Yesterday the Supreme Court in Virginia v. Moore considered whether a police officer violates the Fourth Amendment by making an arrest based on probable cause but prohibited by state law. The officers in the case stopped Moore because they heard over the police radio he was driving with a suspended license. The officers subsequently searched Moore and found that he was carrying 16 grams of crack cocaine. Under state law, the officers should have issued Moore a summons instead of arresting him. Driving on a suspended license is not an arrestable offense in Virginia.
Moore was charged with possessing cocaine with the intent to distribute in violation of Virginia law. He argued that the evidence of the drugs should be suppressed because it was obtained in violation of state law. The case eventually made its way to the Virginia Supreme Court. The Virginia Supreme Court held that because the arresting officers should have issued Moore a citation under state law, and the Fourth Amendment does not permit a search incident to a citation, the arrest search violated the Fourth Amendment.

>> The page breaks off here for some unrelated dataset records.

(** ** A minted token is accepted *)

Lemma hex_round s : hex_decode (hex_encode s) = s.
Proof. induction s as [|c s IH]; [done|]. destruct c as [[] [] [] [] [] [] [] []]; cbn; by rewrite IH. Qed.

Lemma first_match_app {E} (matches : E → result bool) l1 e l2 :
  (∀ x, x ∈ l1 → matches x = Ok false) → matches e = Ok true → (∀ x, x ∈ l2 → ∃ hit, matches x = Ok hit) →
  first_match matches (l1 ++ e :: l2) None = Ok (Some e).
Proof.
  intros H1 He H2. induction l1 as [|x l1 IH]; cbn.
  - rewrite He. cbn. clear - H2. induction l2 as [|x l2 IH]; [done|]. cbn.
    destruct (H2 x ltac:(by left)) as [hit ->]. cbn. apply IH. intros y Hy. apply H2. by right.
  - rewrite H1 by (by left). cbn. apply IH. intros y Hy. apply H1. by right.
Qed.

(** What the parameters promise: base64url decodes what it encoded, to
    characters that no separator is among; an HMAC has 32 bytes. *)
Record Codec : Prop := {
  decode_encode s : base64url_decode (base64url s) = s;
  encode_word s : all_chars is_word (base64url s) = true;
  hmac_length k m : String.length (hmac k m) = 32%nat
}.

Lemma all_chars_impl (p q : ascii → bool) s :
  (∀ c, p c = true → q c = true) → all_chars p s = true → all_chars q s = true.
Proof. intros Hpq. induction s as [|c s IH]; [done|]. cbn. intros [Hc Hs]%andb_true_iff. by rewrite Hpq, IH. Qed.

Lemma parse_minted key call now ttl requestId nonce :
  Codec →
  let subject := default ("req-" +:+ requestId) (serviceTokenSubjectOf (c_method call) (c_input call)) in
  let expiresAt := now + default SERVICE_TOKEN_TTL_MS ttl in
  let token := mintServiceTokenWithKey sha256 hmac base64url key call now ttl requestId nonce in
  0 ≤ expiresAt < 10 ^ 15 → nonce_pattern nonce = true → c_node call ≠ "" → subject ≠ "" →
  (String.length token ≤ 1024)%nat →
  parseServiceToken base64url_decode token =
    Some (mkParsed (c_node call) expiresAt nonce subject (serviceTokenMac sha256 hmac base64url key call subject expiresAt nonce)).
Proof.
  intros [Hdec Hword Hlen] subject expiresAt token Hexp Hnonce Hnode Hsub Htok.
  unfold parseServiceToken. replace (SERVICE_TOKEN_MAX_LENGTH <? String.length token)%nat with false
    by (symmetry; apply Nat.ltb_ge; done).
  assert (all_chars is_digit (pretty expiresAt) = true) as Hdig by (apply pretty_digits; lia).
  assert (all_chars is_word nonce = true) as Hn by (unfold nonce_pattern in Hnonce; by to_prop).
  assert (∀ s, all_chars is_word s = true → char_free "."%char s = true) as Hdot by (intros s; by apply all_chars_free).
  assert (split "."%char token = [SERVICE_TOKEN_VERSION; base64url (c_node call); pretty expiresAt; nonce;
    base64url subject; base64url (serviceTokenMac sha256 hmac base64url key call subject expiresAt nonce)]) as ->.
  { unfold token, mintServiceTokenWithKey. apply split_join; [done|]. repeat constructor; try (apply Hdot; auto).
    eapply all_chars_impl; [|exact Hdig]. intros c Hc. unfold is_word. by rewrite Hc. }
  rewrite bool_decide_true by done. cbn [negb].
  assert (expiry_pattern (pretty expiresAt) = true) as ->.
  { unfold expiry_pattern. rewrite Hdig. cbn [andb].
    pose proof (pretty_length expiresAt 15 ltac:(lia) ltac:(lia) ltac:(lia)) as Hle.
    destruct (pretty_head expiresAt) as (c&s&E&_). rewrite E in *. cbn [String.length] in *.
    apply andb_true_iff. split; apply Z.leb_le; lia. }
  rewrite Hnonce. cbn [negb]. rewrite !Hdec, !bool_decide_false by done. unfold serviceTokenMac at 1. rewrite Hlen. cbn.
  by rewrite parse_digits_pretty by lia.
Qed.
(* ===== verification/FleetTypes.v ===== *)
(** * Fleet supervisor: shared data

    packages/fleet-supervisor/src/types.ts: snapshots, the journal's entries
    and the tier of an action.  Memory sizes, rates and times are integers;
    timestamps are the strings that [toISOString] makes of them. *)

From S2P Require Import Prelude JsText JsJson.

#[local] Open Scope string_scope.
#[local] Open Scope list_scope.
#[local] Open Scope Z_scope.

Inductive PressureState := NORMAL | HIGH.
#[export] Instance PressureState_eq : EqDecision PressureState.
Proof. solve_decision. Defined.

Inductive FleetProposalAction :=
| AEvict (workload reason : string)
| ARestart (workload reason : string)
| AMarkDegraded (workload reason : string)
| APlace (workload node reason : string)
| AMove (workload fromNode toNode reason : string)
| ADrain (node reason : string).

Definition actionTier (action : FleetProposalAction) : Z :=
  match action with
  | AMarkDegraded _ _ => 2
  | APlace _ _ _ => 1
  | AMove _ _ _ _ => 2
  | ADrain _ _ => 2
  | AEvict _ _ | ARestart _ _ => 3
  end.

Inductive Signal := Pressure | PressureCleared | Degraded | Placement.
#[export] Instance Signal_eq : EqDecision Signal.
Proof. solve_decision. Defined.

Record Transition := mkTransition {
  t_subject : string; t_isNode : bool; t_signal : Signal; t_from : string; t_to : string
}.

Inductive ExecStatus := Executed | Skipped | Failed.
#[export] Instance ExecStatus_eq : EqDecision ExecStatus.
Proof. solve_decision. Defined.

Record FleetExecutionEntry := mkExecution {
  e_ts : string; e_node : string; e_proposalId : string; e_action : FleetProposalAction;
  e_status : ExecStatus; e_reason : option string; e_exitCode : option Z;
  e_attempt : option Z; e_maxAttempts : option Z; e_nextAttemptAt : option string
}.

Record FleetProposalEntry := mkProposal {
  p_ts : string; p_node : string; p_proposalId : string; p_transition : Transition;
  p_action : FleetProposalAction; p_expiresAt : option string
}.

Record FleetPressureStatusEntry := mkStatus {
  s_ts : string; s_node : string; s_state : PressureState; s_enteredAt : string;
  s_durationMs : option Z; s_consecutiveClearTicks : Z; s_clearTicksNeeded : Z;
  s_free_mb : Z; s_compressor_mb : Z; s_headroomBreach : bool; s_compressorBreach : bool
}.

Record NodeMemSnapshot := mkMem {
  free_mb : Z; compressor_mb : Z; available : option bool
}.

(** The completion probe's part of a workload snapshot. *)
Record CompletionProbeSnapshot := mkProbe { cp_status : option Z; cp_consecutiveFailures : Z }.

Record WorkloadSnapshot := mkWorkload {
  w_name : string; w_priority : Z; w_placement : option string; w_rss_mb : option Z;
  w_request_rate_5m : option Z; w_p95_ms : option Z; w_models : list string;
  w_reachable : bool; w_consecutiveErrors : Z;
  w_completionProbe : option CompletionProbeSnapshot; w_expectedMemoryMb : option Z
}.

(** A move deployed but not finished, as the snapshot publishes it. *)
Record InFlightMove := mkInFlightMove {
  i_workload : string; i_fromNode : string; i_toNode : string; i_proposalId : string;
  i_deployedAtMs : Z
}.

Record LeaseIntent := mkLease {
  l_candidate : string; l_term : Z; l_eligible : bool; l_seq : Z
}.

(** [fs_lease] is [undefined] when the snapshot has none. *)
Record FleetSnapshotEntry := mkFleetSnapshot {
  fs_ts : string; fs_node : string; fs_node_mem : NodeMemSnapshot;
  fs_workloads : list WorkloadSnapshot; fs_lease : option Json;
  fs_inFlightMoves : list InFlightMove
}.

Record SnapshotRow := mkRow {
  sr_node : string; sr_ts : string; sr_receivedAt : string; sr_snapshot : FleetSnapshotEntry
}.

(** The entries the modelled code writes or reads; [JOther] is any other. *)
Inductive FleetJournalEntry :=
| JSnapshot (s : FleetSnapshotEntry)
| JHeartbeat (ts node : string)
| JTransition (ts node : string) (t : Transition)
| JProposal (p : FleetProposalEntry)
| JExecution (e : FleetExecutionEntry)
| JPressureStatus (s : FleetPressureStatusEntry)
| JSourceStale (ts node startupRev currentRev : string) (reloading : bool)
| JTickError (ts node message : string)
| JOther (kind : string).
(* ===== verification/FleetPressure.v ===== *)
(** * Fleet supervisor: pressure and degradation

    packages/fleet-supervisor/src/policy.ts and the parts of loop-helpers.ts
    that turn its verdicts into journal entries: the pressure window with its
    hysteresis, the choice of what to evict, the per-workload health machine,
    and the writer that drops duplicate proposals.  [projectAdmissionHeadroom]
    is in FleetPlacement.v. *)

From S2P Require Import Prelude JsMap JsSort JsText FleetTypes.

#[local] Open Scope string_scope.
#[local] Open Scope list_scope.
#[local] Open Scope Z_scope.

(** ** The window *)

Record PressureThresholds := mkPressureThresholds {
  headroomMinMb : Z; compressorWarnMb : Z; consecutiveTicks : Z; clearTicks : Z
}.

Record PressureWindowEntry := mkWindowEntry {
  node_mem : NodeMemSnapshot; workloads : list WorkloadSnapshot
}.

Record PressureWindow := mkWindow { buf : list PressureWindowEntry; capacity : Z }.

Definition new_window (capacity : Z) : PressureWindow := mkWindow [] capacity.

Definition push (mem : NodeMemSnapshot) (ws : list WorkloadSnapshot) (w : PressureWindow) : PressureWindow :=
  if decide (available mem = Some false) then w
  else
    let buf' := buf w ++ [mkWindowEntry mem ws] in
    mkWindow (if capacity w <? Z.of_nat (length buf') then drop 1 buf' else buf') (capacity w).

(** [slice(-n)]: from [n] before the end, but from [-n] when that is not
    negative. *)
Definition tail (w : PressureWindow) (n : Z) : list PressureWindowEntry :=
  if 0 <? n then drop (length (buf w) - Z.to_nat n) (buf w)
  else drop (Z.to_nat (- n)) (buf w).

Definition isPressureHot (e : PressureWindowEntry) (t : PressureThresholds) : bool :=
  (free_mb (node_mem e) <=? headroomMinMb t) && (compressorWarnMb t <=? compressor_mb (node_mem e)).

(** ** What to evict *)

Section evict.
(** [a.localeCompare(b)]. *)
Context (localeCompare : string → string → Z).

Definition cmp_victim (a b : WorkloadSnapshot) : Z :=
  if negb (w_priority a =? w_priority b) then w_priority a - w_priority b
  else
    let rb := match w_rss_mb b with Some r => r | None => 0 end in
    let ra := match w_rss_mb a with Some r => r | None => 0 end in
    if negb (rb =? ra) then rb - ra else localeCompare (w_name a) (w_name b).

Definition pickEvictionCandidate (ws : list WorkloadSnapshot) : option WorkloadSnapshot :=
  head (js_sort cmp_victim (filter (λ w, w_reachable w = true) ws)).

(** [PressureResult]; its level is always HIGH. *)
Record PressureResult := mkPressure {
  pr_transition : Transition; pr_proposal : option FleetProposalAction
}.

Definition pressure_transition : Transition := mkTransition "node" true Pressure "NORMAL" "HIGH".

Definition detectPressure (w : PressureWindow) (t : PressureThresholds) : option PressureResult :=
  let tl := tail w (consecutiveTicks t) in
  if Z.of_nat (length tl) <? consecutiveTicks t then None
  else if negb (forallb (λ e, isPressureHot e t) tl) then None
  else
    match last tl with
    | None => None
    | Some e =>
        Some (mkPressure pressure_transition
          (match pickEvictionCandidate (workloads e) with
           | None => None
           | Some target => Some (AEvict (w_name target)
               ("sustained memory pressure: " +:+ pretty (consecutiveTicks t) +:+
                " ticks below headroom + above compressor threshold"))
           end))
    end.
End evict.

(** ** Health of a workload *)

Record DegradationThresholds := mkDegradationThresholds {
  consecutiveErrorsForDegraded : Z; p95DegradedMs : Z; consecutiveCompletionErrorsForDegraded : Z
}.

Inductive WorkloadHealthState := healthy | degraded.
#[export] Instance WorkloadHealthState_eq : EqDecision WorkloadHealthState.
Proof. solve_decision. Defined.

Definition health_name (h : WorkloadHealthState) : string :=
  match h with healthy => "healthy" | degraded => "degraded" end.

Record DegradationResult := mkDegradation {
  dr_to : WorkloadHealthState; dr_transition : Transition; dr_proposal : option FleetProposalAction
}.

Definition completionFailures (w : WorkloadSnapshot) : Z :=
  match w_completionProbe w with Some p => cp_consecutiveFailures p | None => 0 end.
Definition completionWedged (w : WorkloadSnapshot) (t : DegradationThresholds) : bool :=
  consecutiveCompletionErrorsForDegraded t <=? completionFailures w.
Definition slow (w : WorkloadSnapshot) (t : DegradationThresholds) : bool :=
  match w_p95_ms w with Some p => p95DegradedMs t <? p | None => false end.
Definition unhealthy (w : WorkloadSnapshot) (t : DegradationThresholds) : bool :=
  (consecutiveErrorsForDegraded t <=? w_consecutiveErrors w) || slow w t || completionWedged w t.
Definition recovered (w : WorkloadSnapshot) (t : DegradationThresholds) : bool :=
  w_reachable w && (w_consecutiveErrors w =? 0) &&
  (match w_p95_ms w with Some p => p <=? p95DegradedMs t | None => true end) &&
  negb (completionWedged w t).

Definition restart_reason (w : WorkloadSnapshot) (t : DegradationThresholds) : string :=
  if completionWedged w t then
    "completion probe failed " +:+ pretty (completionFailures w) +:+ "× despite /health 200 (last status " +:+
    (match w_completionProbe w with
     | Some p => match cp_status p with Some st => pretty st | None => "none" end
     | None => "none"
     end) +:+ ")"
  else if consecutiveErrorsForDegraded t <=? w_consecutiveErrors w then
    "consecutive errors " +:+ pretty (w_consecutiveErrors w) +:+ " ≥ " +:+ pretty (consecutiveErrorsForDegraded t)
  else
    "p95 " +:+ (match w_p95_ms w with Some p => pretty p | None => "null" end) +:+ "ms > " +:+
    pretty (p95DegradedMs t) +:+ "ms".

Definition detectDegradation (w : WorkloadSnapshot) (prior : WorkloadHealthState) (t : DegradationThresholds)
    : option DegradationResult :=
  if unhealthy w t && bool_decide (prior ≠ degraded) then
    Some (mkDegradation degraded
      (mkTransition (w_name w) false Degraded (health_name prior) "degraded")
      (Some (ARestart (w_name w) (restart_reason w t))))
  else if recovered w t && bool_decide (prior = degraded) then
    Some (mkDegradation healthy (mkTransition (w_name w) false Degraded "degraded" "healthy") None)
  else None.

(** ** Journalling the verdicts *)

Record PressureTransitionResult := mkPressureState {
  pressureDetected : bool; lastPressureLevel : PressureState; consecutiveClearTicks : Z;
  enteredHighAt : option string; ticksInHigh : Z
}.

Definition initial_pressure : PressureTransitionResult := mkPressureState false NORMAL 0 None 0.

Section journalling.
Context {S : Type} (writeJournalEntry : FleetJournalEntry → eff S unit).
Context (localeCompare : string → string → Z) (date_parse : string → option Z).

Definition status_entry (ts node enteredAt : string) (durationMs : option Z) (clear : Z)
    (mem : NodeMemSnapshot) (t : PressureThresholds) : FleetJournalEntry :=
  JPressureStatus (mkStatus ts node HIGH enteredAt durationMs clear (clearTicks t)
    (free_mb mem) (compressor_mb mem)
    (free_mb mem <=? headroomMinMb t) (compressorWarnMb t <=? compressor_mb mem)).

Definition applyPressureTransition (ts node : string) (mem : NodeMemSnapshot)
    (pressure : option PressureResult) (w : PressureWindow) (state : PressureTransitionResult)
    (t : PressureThresholds) : eff S PressureTransitionResult :=
  let detected := match pressure with Some _ => true | None => false end in
  match pressure, lastPressureLevel state with
  | Some p, NORMAL =>
      _ ← writeJournalEntry (JTransition ts node pressure_transition);
      _ ← (match pr_proposal p with
           | Some action =>
               writeJournalEntry (JProposal (mkProposal ts node ("pressure-" +:+ node +:+ "-" +:+ ts)
                 (pr_transition p) action None))
           | None => mret tt
           end);
      _ ← writeJournalEntry (status_entry ts node ts (Some 0) 0 mem t);
      mret (mkPressureState detected HIGH 0 (Some ts) 0)
  | _, HIGH =>
      let hot := match head (tail w 1) with Some e => isPressureHot e t | None => false end in
      if (hot : bool)
      then mret (mkPressureState detected HIGH 0 (enteredHighAt state) (ticksInHigh state + 1))
      else
        let clear := consecutiveClearTicks state + 1 in
        if clearTicks t <=? clear then
          _ ← writeJournalEntry (JTransition ts node (mkTransition "node" true PressureCleared "HIGH" "NORMAL"));
          mret (mkPressureState detected NORMAL 0 None 0)
        else mret (mkPressureState detected HIGH clear (enteredHighAt state) (ticksInHigh state + 1))
  | None, NORMAL =>
      mret (mkPressureState detected NORMAL (consecutiveClearTicks state) (enteredHighAt state) (ticksInHigh state))
  end.

Definition emitPeriodicPressureStatus (ts node : string) (mem : NodeMemSnapshot)
    (state : PressureTransitionResult) (t : PressureThresholds) (everyTicks : Z) : eff S unit :=
  if decide (lastPressureLevel state = HIGH ∧ 0 < everyTicks ∧ 0 < ticksInHigh state ∧
             ticksInHigh state mod everyTicks = 0)
  then
    match enteredHighAt state with
    | None => mret tt
    | Some entered =>
        let duration := match date_parse ts, date_parse entered with
                        | Some a, Some b => Some (a - b) | _, _ => None end in
        writeJournalEntry (status_entry ts node entered duration (consecutiveClearTicks state) mem t)
    end
  else mret tt.

(** The pressure part of [runTick]. *)
Definition pressure_tick (ts node : string) (mem : NodeMemSnapshot) (ws : list WorkloadSnapshot)
    (t : PressureThresholds) (everyTicks : Z) (w : PressureWindow) (state : PressureTransitionResult)
    : eff S (PressureWindow * PressureTransitionResult) :=
  let w' := push mem ws w in
  let pressure := detectPressure localeCompare w' t in
  updated ← applyPressureTransition ts node mem pressure w' state t;
  _ ← emitPeriodicPressureStatus ts node mem updated t everyTicks;
  mret (w', updated).

(** The health map after each workload, also when a write throws. *)
Fixpoint applyWorkloadDegradation (ts node : string) (ws : list WorkloadSnapshot) (t : DegradationThresholds)
    (health : jsmap string WorkloadHealthState) : S → S * (jsmap string WorkloadHealthState * result unit) :=
  match ws with
  | [] => λ s, (s, (health, Ok tt))
  | w :: rest =>
      let prior := match jm_get health (w_name w) with Some h => h | None => healthy end in
      match detectDegradation w prior t with
      | None => applyWorkloadDegradation ts node rest t health
      | Some r => λ s,
          let writes :=
            _ ← writeJournalEntry (JTransition ts node (dr_transition r));
            match dr_proposal r with
            | Some action =>
                writeJournalEntry (JProposal (mkProposal ts node
                  ("degradation-" +:+ w_name w +:+ "-" +:+ ts) (dr_transition r) action None))
            | None => mret tt
            end in
          match writes s with
          | (s', Err e) => (s', (health, Err e))
          | (s', Ok _) => applyWorkloadDegradation ts node rest t (jm_set health (w_name w) (dr_to r)) s'
          end
      end
  end.
End journalling.

(** ** Dropping duplicate proposals *)

Definition DEDUP_WINDOW_MAX : Z := 256.

Record BoundedIdSet := mkIdSet { ids : list string; ring : list string }.
Definition new_id_set : BoundedIdSet := mkIdSet [] [].

Definition id_set_has (id : string) (s : BoundedIdSet) : bool := bool_decide (id ∈ ids s).

Definition id_set_add (id : string) (s : BoundedIdSet) : BoundedIdSet :=
  if id_set_has id s then s
  else
    let ring' := ring s ++ [id] in
    let ids' := ids s ++ [id] in
    if DEDUP_WINDOW_MAX <? Z.of_nat (length ring') then
      match ring' with
      | evicted :: rest => mkIdSet (filter (λ x, x ≠ evicted) ids') rest
      | [] => mkIdSet ids' ring'
      end
    else mkIdSet ids' ring'.

(** [makeDedupJournalWriter]: the set beside the state of the inner writer. *)
Definition dedup_write {S : Type} (inner : FleetJournalEntry → eff S unit) (entry : FleetJournalEntry)
    : eff (BoundedIdSet * S) unit := λ '(seen, s),
  match entry with
  | JProposal p =>
      if id_set_has (p_proposalId p) seen then ((seen, s), Ok tt)
      else let '(s', r) := inner entry s in ((id_set_add (p_proposalId p) seen, s'), r)
  | _ => let '(s', r) := inner entry s in ((seen, s'), r)
  end.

The Supreme Court reversed. The Court concluded that a warrantless arrest for a crime committed in the presence of an arresting officer is reasonable under the Constitution, and that while states are free to regulate such arrests however they desire, state restrictions do not alter the Fourth Amendment’s protections. No matter what state law says about making an arrest or issuing a citation, the Court found that the interests justifying a search are present whenever an officer makes an arrest. A search enables the police officer to safeguard evidence and insure his safety.
In sum, while the police officer did violate the state law regarding arrest rules, the Court concluded that it was not the province of the Fourth Amendment to enforce state law. Hence, the Amendment does not require the exclusion of evidence obtained from a constitutionally permissible arrest (even if the arrest is impermissible under state law).